Action item:
Set down every entry once more, character for character.

** Opening Data shown block **

(** * A file-backed secret store (app.js): model and properties

  The program keeps one JavaScript object, [store], reads and writes one
  file, [STORE_FILE], and talks to the user through a question/answer
  loop.  This development embeds the functions of [app.js]
  ([isEncrypted], [decryptStore], [encryptStore], [isValidKey], [main])
  together with the part of the JavaScript run time they rely on
  (strings of UTF-16 code units, buffers of bytes, UTF-8 transcoding,
  [JSON.stringify] / [JSON.parse] and property access on an ordinary
  object), and proves the properties the specification states. *)

From Stdlib Require Import NArith ZArith Lia List Bool.
From Stdlib.Strings Require Import Ascii String Byte.
From stdpp Require Import gmap list fin_maps.

Local Open Scope N_scope.

(** ** JavaScript strings

  A JavaScript string is a sequence of UTF-16 code units. *)

Module JsString.

Abbreviation t := (list N).

(** A string literal of the source, all of whose characters are ASCII. *)
Fixpoint lit (s : String.string) : t :=
  match s with
  | EmptyString => []
  | String a r => N_of_ascii a :: lit r
  end.

Definition wf (s : t) : Prop := Forall (fun c => c < 65536) s.

(** [!s] for a string [s]: only the empty string is falsy. *)
Definition is_empty (s : t) : bool :=
  match s with [] => true | _ :: _ => false end.

(** [s.startsWith(p)] *)
Fixpoint startsWith (s p : t) {struct p} : bool :=
  match p, s with
  | [], _ => true
  | _ :: _, [] => false
  | a :: p', b :: s' => (a =? b) && startsWith s' p'
  end.

(** [s.endsWith(p)] *)
Definition endsWith (s p : t) : bool := startsWith (rev s) (rev p).

(** [s.includes(p)] *)
Fixpoint includes (s p : t) : bool :=
  startsWith s p ||
  match s with
  | [] => false
  | _ :: s' => includes s' p
  end.

(** The code units [String.prototype.trim] removes: WhiteSpace and
    LineTerminator of ECMA-262. *)
Definition is_trimmable (c : N) : bool :=
  ((9 <=? c) && (c <=? 13)) || (c =? 32) || (c =? 160) || (c =? 5760)
  || ((8192 <=? c) && (c <=? 8202)) || (c =? 8232) || (c =? 8233)
  || (c =? 8239) || (c =? 8287) || (c =? 12288) || (c =? 65279).

Fixpoint trimStart (s : t) : t :=
  match s with
  | c :: s' => if is_trimmable c then trimStart s' else s
  | [] => []
  end.

(** [s.trim()] *)
Definition trim (s : t) : t := rev (trimStart (rev (trimStart s))).

Definition eqb (a b : t) : bool := bool_decide (a = b).

End JsString.

Abbreviation jsstring := JsString.t.
Abbreviation js := JsString.lit.

(** ** Key validation: [isValidKey] (app.js, line 103) *)

Module KeyValidator.

(** A character class of a regular expression: ranges and single
    characters. *)
Inductive class_item : Type :=
| Range (lo hi : N)
| Char (c : N).

Definition item_matches (c : N) (i : class_item) : bool :=
  match i with
  | Range lo hi => (lo <=? c) && (c <=? hi)
  | Char d => c =? d
  end.

(** The class [[a-zA-Z0-9 _-]]. *)
Definition key_class : list class_item :=
  [Range 97 122; Range 65 90; Range 48 57; Char 32; Char 95; Char 45].

Definition in_class (c : N) : bool := existsb (item_matches c) key_class.

(** [/^[a-zA-Z0-9 _-]+$/.test(key)]: one or more characters of the
    class, from the start of the string to its end. *)
Definition regex_test (key : jsstring) : bool :=
  match key with
  | [] => false
  | c :: rest => in_class c && forallb in_class rest
  end.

** Closing Data shown block **

Response:
(** * A file-backed secret store (app.js): model and properties

  The program keeps one JavaScript object, [store], reads and writes one
  file, [STORE_FILE], and talks to the user through a question/answer
  loop.  This development embeds the functions of [app.js]
  ([isEncrypted], [decryptStore], [encryptStore], [isValidKey], [main])
  together with the part of the JavaScript run time they rely on
  (strings of UTF-16 code units, buffers of bytes, UTF-8 transcoding,
  [JSON.stringify] / [JSON.parse] and property access on an ordinary
  object), and proves the properties the specification states. *)

From Stdlib Require Import NArith ZArith Lia List Bool.
From Stdlib.Strings Require Import Ascii String Byte.
From stdpp Require Import gmap list fin_maps.

Local Open Scope N_scope.

(** ** JavaScript strings

  A JavaScript string is a sequence of UTF-16 code units. *)

Module JsString.

Abbreviation t := (list N).

(** A string literal of the source, all of whose characters are ASCII. *)
Fixpoint lit (s : String.string) : t :=
  match s with
  | EmptyString => []
  | String a r => N_of_ascii a :: lit r
  end.

Definition wf (s : t) : Prop := Forall (fun c => c < 65536) s.

(** [!s] for a string [s]: only the empty string is falsy. *)
Definition is_empty (s : t) : bool :=
  match s with [] => true | _ :: _ => false end.

(** [s.startsWith(p)] *)
Fixpoint startsWith (s p : t) {struct p} : bool :=
  match p, s with
  | [], _ => true
  | _ :: _, [] => false
  | a :: p', b :: s' => (a =? b) && startsWith s' p'
  end.

(** [s.endsWith(p)] *)
Definition endsWith (s p : t) : bool := startsWith (rev s) (rev p).

(** [s.includes(p)] *)
Fixpoint includes (s p : t) : bool :=
  startsWith s p ||
  match s with
  | [] => false
  | _ :: s' => includes s' p
  end.

(** The code units [String.prototype.trim] removes: WhiteSpace and
    LineTerminator of ECMA-262. *)
Definition is_trimmable (c : N) : bool :=
  ((9 <=? c) && (c <=? 13)) || (c =? 32) || (c =? 160) || (c =? 5760)
  || ((8192 <=? c) && (c <=? 8202)) || (c =? 8232) || (c =? 8233)
  || (c =? 8239) || (c =? 8287) || (c =? 12288) || (c =? 65279).

Fixpoint trimStart (s : t) : t :=
  match s with
  | c :: s' => if is_trimmable c then trimStart s' else s
  | [] => []
  end.

(** [s.trim()] *)
Definition trim (s : t) : t := rev (trimStart (rev (trimStart s))).

Definition eqb (a b : t) : bool := bool_decide (a = b).

End JsString.

Abbreviation jsstring := JsString.t.
Abbreviation js := JsString.lit.

(** ** Key validation: [isValidKey] (app.js, line 103) *)

Module KeyValidator.

(** A character class of a regular expression: ranges and single
    characters. *)
Inductive class_item : Type :=
| Range (lo hi : N)
| Char (c : N).

Definition item_matches (c : N) (i : class_item) : bool :=
  match i with
  | Range lo hi => (lo <=? c) && (c <=? hi)
  | Char d => c =? d
  end.

(** The class [[a-zA-Z0-9 _-]]. *)
Definition key_class : list class_item :=
  [Range 97 122; Range 65 90; Range 48 57; Char 32; Char 95; Char 45].

Definition in_class (c : N) : bool := existsb (item_matches c) key_class.

(** [/^[a-zA-Z0-9 _-]+$/.test(key)]: one or more characters of the
    class, from the start of the string to its end. *)
Definition regex_test (key : jsstring) : bool :=
  match key with
  | [] => false
  | c :: rest => in_class c && forallb in_class rest
  end.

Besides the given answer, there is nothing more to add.